同社はロボットやMRI(磁気共鳴画像法)などで用いられる超音波モーターを開発、製造するスタートアップのPiezo Sonic(東京都世田谷区)に出資した。

自社だけでは情報収集やイノベーション(革新的な価値を創造する取り組み)の創出が難しいと判断、外部の最先端技術やビジネスモデルを導入することで、次世代事業の開発に取り組むことにした。

2023年11月にCVC(企業が自己資金でファンドを組成し、スタートアップなどに出資する取り組み)を立ち上げ、この取り組みの一環として今回の出資を決めており、今後、スタートアップへの資本参加が増えそうだ。

宇宙用真空超音波モーターの開発も推進

Piezo Sonicが手がけている超音波モーターは、電圧を加えると変形する圧電セラミックを用いるもので、変形量を制御することで回転運動を生み出す。超音波領域の振動を駆動源としているため、この名がついた。

コイルや磁石を使用する通常のモーターは、MRIなどの強い磁力が発生する場所では使えないほか、電源を切ると軸が自由に回転してしまいロボットなどの姿勢を保持できないなどの問題がある。

超音波モーターではこうした点を改善できるため、ロボットの位置決めやMRIなどの医療機器のほか、小型の搬送装置や監視カメラなどの静音稼働装置などで使用される。

Piezo Sonicは長瀬産業の出資を受け、Piezo Sonicが得意とする超音波モーターや自律搬送ロボットの製造力を増強するほか、宇宙用真空超音波モーターなどの開発を推進する。

研究開発の加速などに800億円を投入

長瀬産業は2026年3月期を最終年とする5カ年の中期経営計画「ACE 2.0」で、「基盤」「注力」「育成」「改善」の四つのテーマに沿って取り組みを進めている。
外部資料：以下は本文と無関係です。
(** Decompose every hypothesis saying that a monadic computation succeeded. *)
Ltac go_inv_step :=
  match goal with
  | H : mbind _ _ = Ok _ |- _ => apply outcome_bind_Ok in H as (? & ? & H)
  | H : must _ = Ok _ |- _ => apply (proj1 (must_Ok _ _)) in H
  | H : guard_err _ _ = Ok _ |- _ => apply (proj1 (guard_err_Ok _ _ _)) in H
  | H : guard_panic _ _ = Ok _ |- _ => apply (proj1 (guard_panic_Ok _ _ _)) in H
  | H : mret _ = Ok _ |- _ => injection H as H
  | H : Ok _ = Ok _ |- _ => injection H as H
  | H : Err _ = Ok _ |- _ => discriminate H
  | H : Panic _ = Ok _ |- _ => discriminate H
  | H : mbind _ _ _ = (Ok _, _) |- _ => apply GoM_bind_Ok in H as (? & ? & ? & H)
  | H : liftM _ _ = (Ok _, _) |- _ => apply (proj1 (liftM_Ok _ _ _ _)) in H as [? ?]
  | H : mret _ _ = (Ok _, _) |- _ => injection H as ? ?
  | H : getM _ = (Ok _, _) |- _ => injection H as ? ?
  | H : readM _ _ = (Ok _, _) |- _ => injection H as ? ?
  | H : modifyM _ _ = (Ok _, _) |- _ => injection H as ? ?
  | H : errM _ _ = (Ok _, _) |- _ => discriminate H
  | H : panicM _ _ = (Ok _, _) |- _ => discriminate H
  end.
Ltac go_inv := repeat (go_inv_step; simplify_eq).

(** Case-split on the boolean tests of a definition, with their meaning. *)
Ltac case_bool :=
  match goal with
  | |- context [if ?b then _ else _] => destruct b eqn:?
  | H : context [if ?b then _ else _] |- _ => destruct b eqn:?
  end.

(** ** The bytewise order on strings *)

Definition slt (s1 s2 : string) : Prop := str_lt s1 s2 = true.

Lemma slt_le s1 s2 : slt s1 s2 ↔ String.le s1 s2 ∧ s1 ≠ s2.
Proof.
  unfold slt, str_lt, String.ltb, String.le, String.leb.
  destruct (String.compare s1 s2) eqn:E.
  - apply String.compare_eq_iff in E. naive_solver.
  - split; [|done]. intros _. split; [done|]. intros ->.
    pose proof (String.compare_antisym s2 s2) as H. rewrite E in H. done.
  - naive_solver.
Qed.

#[global] Instance slt_strict : StrictOrder slt.
Proof.
  split.
  - intros s [_ ?]%slt_le. done.
  - intros s1 s2 s3 [H1 N1]%slt_le [H2 N2]%slt_le. apply slt_le. split; [by etransitivity|].
    intros ->. apply N1. by apply (anti_symm String.le).
Qed.

Lemma str_compare_spec s1 s2 :
  CompareSpec (s1 = s2) (slt s1 s2) (slt s2 s1) (String.compare s1 s2).
Proof.
  destruct (String.compare s1 s2) eqn:E; constructor.
  - by apply String.compare_eq_iff.
  - unfold slt, str_lt, String.ltb. by rewrite E.
  - unfold slt, str_lt, String.ltb. by rewrite String.compare_antisym, E.
Qed.

Lemma str_eq_spec s1 s2 : str_eq s1 s2 = bool_decide (s1 = s2).
Proof.
  unfold str_eq. destruct (String.eqb_spec s1 s2); case_bool_decide; congruence.
Qed.

Lemma str_lt_false s1 s2 : str_lt s1 s2 = false ↔ String.le s2 s1.
Proof.
  destruct (str_lt s1 s2) eqn:E.
  - apply slt_le in E as [? ?]. split; [done|]. intros ?. exfalso.
    by apply (anti_symm String.le) in H as ->.
  - split; [intros _|done]. destruct (total String.le s1 s2) as [H|H]; [|done].
    destruct (decide (s1 = s2)) as [->|]; [done|]. exfalso.
    assert (slt s1 s2) as Hc by (by apply slt_le). unfold slt in Hc. congruence.
Qed.

(** ** Wrap-around *)

Lemma wrap_int64_id z : - 2 ^ 63 <= z < 2 ^ 63 → wrap_int64 z = z.
Proof. intros Hz. unfold wrap_int64. rewrite Z.mod_small; lia. Qed.
Lemma wrap_uint64_id z : 0 <= z < 2 ^ 64 → wrap_uint64 z = z.
Proof. intros Hz. unfold wrap_uint64. by rewrite Z.mod_small. Qed.

Lemma slt_irrefl s : ¬ slt s s.
Proof. apply irreflexivity, _. Qed.
Lemma slt_ne s1 s2 : slt s1 s2 → s1 ≠ s2.
Proof. intros [_ ?]%slt_le. done. Qed.
#[global] Instance slt_dec s1 s2 : Decision (slt s1 s2).
Proof. unfold slt. apply _. Defined.

(** ** Lists *)

Section ListFilter.
Context {A : Type} (P : A → Prop) `{∀ x, Decision (P x)}.

Lemma filter_none l : Forall (λ x, ¬ P x) l → filter P l = [].
Proof. induction 1 as [|x l Hx _ IH]; [done|]. by rewrite filter_cons_False. Qed.
Lemma filter_all l : Forall P l → filter P l = l.
Proof. induction 1 as [|x l Hx _ IH]; [done|]. by rewrite filter_cons_True, IH. Qed.
End ListFilter.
この中で既存事業を強化する「注力」と、外部との連携などで次世代事業開発を進める「育成」の分野で、2023年以降に約800億円を投じる計画で、今回は「育成」分野の提携との位置付けで、Piezo Sonicへの出資を決めた。

また、既存事業とは異なる視点で次世代事業を創出することを目的に、CVC活用に取り組んでおり、Piezo Sonicが手がける超音波モーターという、これまでにない分野の情報やノウハウを取り入れることで、新規事業の創出に取り組む。

長瀬産業では「育成」分野の取り組みとして、しわ、しみの改善、快適な睡眠、紙おむつごみの削減、干ばつ地の緑化などを事例として挙げている。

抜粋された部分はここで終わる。